## What you should do
Reproduce exactly the opening lines of the listing, stopping after the line that contains "emit_ok d now" and including it.

## Information given

Definition dstep (d : UnawaitedPromiseDetector) (s : DStep) : UnawaitedPromiseDetector :=
  match s with
  | DCreate stk now => construct d stk now
  | DAwait i => mark_awaited d i
  | DCheck now emit_ok => checkUnawaitedPromises emit_ok d now
  | DDelete i => with_tracked d (Tracker.ndelete (trackedPromises d) i)
  | DStop => with_tracked d []
  end.

Definition druns (d : UnawaitedPromiseDetector) (ss : list DStep)
  : UnawaitedPromiseDetector :=
  fold_left dstep ss d.

End Detector.

(* ================================================================== *)
(** ** CustomMetrics (src/src/utils/customMetrics.ts); numbers as [Z] *)
Module Metrics.

Definition Labels := list (string * string).   (* [Object.entries(labels)] *)

(** Stable sort of label entries by name ([localeCompare] is taken as the
    code-unit order of the names). *)
Fixpoint insert_label (x : string * string) (l : Labels) : Labels :=
  match l with
  | [] => [x]
  | y :: ys => if String.ltb (fst x) (fst y) then x :: y :: ys
               else y :: insert_label x ys
  end.

Fixpoint join (sep : string) (l : list string) : string :=
  match l with
  | [] => EmptyString
  | [s] => s
  | s :: rest => s ++ sep ++ join sep rest
  end.

Definition dq : string := String (Ascii.ascii_of_nat 34) EmptyString.

(** [getKey(name, labels)]. *)
Definition getKey (name : string) (labels : option Labels) : string :=
  match labels with
  | None | Some [] => name
  | Some ls =>
      let sorted := fold_left (fun acc x => insert_label x acc) ls [] in
      name ++ "{" ++
        join "," (map (fun '(k, v) => k ++ "=" ++ dq ++ v ++ dq) sorted) ++ "}"
  end.

(** [s.split(c)] on a list of characters: [[""]] for the empty string. *)
Fixpoint split_on (c : Ascii.ascii) (l : list Ascii.ascii) : list (list Ascii.ascii) :=
  match l with
  | [] => [[]]
  | x :: rest =>
      if Ascii.eqb x c then [] :: split_on c rest
      else match split_on c rest with
           | h :: t => (x :: h) :: t
           | [] => [[x]]
           end
  end.

(** A line terminator, which the regular expression's [.] does not match
    ([\n] and [\r]; the strings are ASCII). *)
Definition is_line_term (c : Ascii.ascii) : bool :=
  Ascii.eqb c (Ascii.ascii_of_nat 10) || Ascii.eqb c (Ascii.ascii_of_nat 13).

(** The characters before the first ['{'], and the rest. *)
Fixpoint split_brace (l : list Ascii.ascii) : list Ascii.ascii * list Ascii.ascii :=
  match l with
  | [] => ([], [])
  | x :: rest =>
      if Ascii.eqb x (Ascii.ascii_of_nat 123) then ([], l)
      else let '(a, b) := split_brace rest in (x :: a, b)
  end.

## Result for this task
Definition dstep (d : UnawaitedPromiseDetector) (s : DStep) : UnawaitedPromiseDetector :=
  match s with
  | DCreate stk now => construct d stk now
  | DAwait i => mark_awaited d i
  | DCheck now emit_ok => checkUnawaitedPromises emit_ok d now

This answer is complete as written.